После встречи с брамином Вассакарой Будда решил немедленно покинуть Раджагаху и отправился на север, чтобы провести сезон васса в Весали. Возможно, планы царя Аджатасатту «искоренить и разрушить» Ваджджиян вызвали у Будды резкое неприятие и заставили особенно остро осознать свое духовное родство с обреченными племенными республиками. Бóльшую часть времени, как мы знаем, Будда проповедовал в крупных городах царств Кошала и Магадха. Теперь же, будучи в самых преклонных годах, он стал страдать от враждебности и агрессивности, насквозь пропитавших атмосферу общественной жизни этих монархий. Неудивительно, что его потянуло в края, лежащие в стороне от жестоких страстей новой жизни.
Медленно, в сопровождении внушительной группы бхикшу, Будда странствовал по земле Магадхи. Сначала он достиг города Наланда, потом свернул на северо-запад, к Паталигаме (современный город Патна), которой предстояло стать столицей великого царя-буддиста Ашоки (ок. 269–232 гг. до н.э.). Этот мудрый правитель создаст монархию, которая покончит с насилием и постарается вобрать в себя проникнутый состраданием нравственный кодекс Дхармы. По дороге Будда увидел неприступные крепости, которые возводились по приказу магадхских министров для отражения нападений Ваджджиян, и предрек городу Паталигама будущее величие. Едва Будда вошел в город, к нему прибыли посланцы мирских последователей сангхи с приглашением остановиться в гостинице для путешественников — в самом просторном зале там уже были расстелены ковры и зажжена огромная масляная лампа. Всю ночь Будда проповедовал слушателям мирскую версию Дхармы. Он говорил с ними о преимуществах нравственного поведения, разъясняя, что оно приносит пользу даже в этом жестоком мире — в следующей жизни их ожидает значительное продвижение на пути к просветлению[15].
И вот наконец Будда достиг Весали. Сначала все шло как обычно, когда он прибывал в какой-нибудь город. Он расположился в манговой роще, принадлежавшей женщине по имени Амбапали, одной из самых знаменитых куртизанок города. Вскоре и сама хозяйка пожаловала поприветствовать дорогого гостя — в сопровождении внушительного кортежа роскошных экипажей. Она оказала Будде почести и присела к его ногам послушать проповедь Дхармы. Потом она пригласила Учителя отобедать в ее доме. Не успел он выразить свое согласие, как вдруг, откуда ни возьмись, появилась огромная процессия раскрашенных во все цвета радуги, блестящих на солнце колясок и повозок — это горожане Весали прибыли засвидетельствовать почтение Благословенному. Зрелище было до того живое и колоритное, что Будда с улыбкой заметил своим бхикшу, что теперь они воочию видят пышность и великолепие богов, обитающих на небесах. Горожане расселись вокруг Будды, и он «вселил в них надежду и воодушевил» проповедью Дхармы. Выслушав его со всем вниманием, горожане церемонно высказали свое приглашение разделить с ними трапезу. А когда Будда заметил, что уже приглашен Амбапали, они ничуть не огорчились и со свойственным им юмором азартно защелкали пальцами, восклицая: «Ай-ай-ай! Манговая девушка обскакала нас! О-о-о! Манговая девушка перехитрила, провела нас!» В тот же день на званом обеде Амбапали подарила сангхе манговую рощу, и Будда некоторое время провел там, наставляя своих бхикшу. Как всегда, вокруг него царили суета и возбуждение. И, как всегда, главным моментом его проповеди был неизменный призыв к духовной жизни, осознанной внимательности и медитации[16].

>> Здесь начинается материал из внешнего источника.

(** The caller's POST-policy conditions: mappings such as
    [{"acl": "public-read"}] or arrays such as
    [["content-length-range", 1, 10]]. *)
Inductive atom :=
| AStr (s : string)
| AInt (n : Z).

Inductive condition :=
| CondDict (l : list (string * atom))
| CondList (l : list atom).

(** The policy of a presigned POST: [policy['expiration']] and
    [policy['conditions']]. *)
Record Policy := {
  expiration : string;
  conditions : list condition
}.

(** Values stored in the side table [request.context]; a [fields] mapping is
    stored by reference (its index in the store of mappings). *)
Inductive ctx_value :=
| CtxFields (ref : nat)
| CtxPolicy (policy : Policy)
| CtxOther (v : atom).

(** Modelled from the spec: the request class of [botocore.awsrequest],
    which is not part of this module: method, URL, headers, query
    parameters, body and the free-form [context] side table. *)
Record Request := {
  method : string;
  url : string;
  headers : list (string * string);
  params : list (string * string);
  data : string;
  context : gmap string ctx_value
}.

(** [request.context[key] = v]. *)
Definition set_context (key : string) (v : ctx_value) (request : Request) : Request :=
  {| method := method request; url := url request; headers := headers request;
     params := params request; data := data request;
     context := <[key := v]> (context request) |}.

(** Keyword arguments handed to an auth constructor. *)
Inductive kwval :=
| KCredentials (c : Credentials)
| KStr (s : string)
| KNone
| KInt (n : Z).

Definition kw_of_opt (o : option string) : kwval :=
  match o with
  | Some s => KStr s
  | None => KNone
  end.

(** An entry of [botocore.auth.AUTH_TYPE_MAPS]: a signer class with its
    [REQUIRES_REGION] attribute and the parameters of its constructor, those
    without a default ([cls_required]) and those with one ([cls_optional]). *)
Record auth_cls := {
  cls_name : string;
  REQUIRES_REGION : bool;
  cls_required : list string;
  cls_optional : list string
}.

Однако вслед за триумфальным пребыванием в Весали картина событий стала постепенно омрачаться. Покинув город, Будда со своими монахами остановился в близлежащей деревушке под названием Белувагамака. Спустя несколько дней он велел всем монахам оставить его, вернуться в Весали и расположиться там на постой — кто где сможет — на время муссонов. Возле себя он оставил лишь верного Ананду. Так в жизни Учителя наступил очередной период уединения. С этого момента он как будто намеренно избегал больших и оживленных городов, стремясь в места более тихие и спокойные — будто уже начал потихоньку покидать этот мир. После ухода бхикшу Будда серьезно заболел, но могучий самоконтроль и самообладание помогли ему подавить недуг и оправиться от болезни. Ему, как он чувствовал, еще не пришло время умереть и вступить в окончательную нирвану (паринирвану), которая должна была завершить просветление, достигнутое под деревом бодхи. Сначала следовало позаботиться о судьбе сангхи. Так что в один прекрасный день выздоровевший Будда встал с одра болезни и вышел посидеть с Анандой на пороге хижины.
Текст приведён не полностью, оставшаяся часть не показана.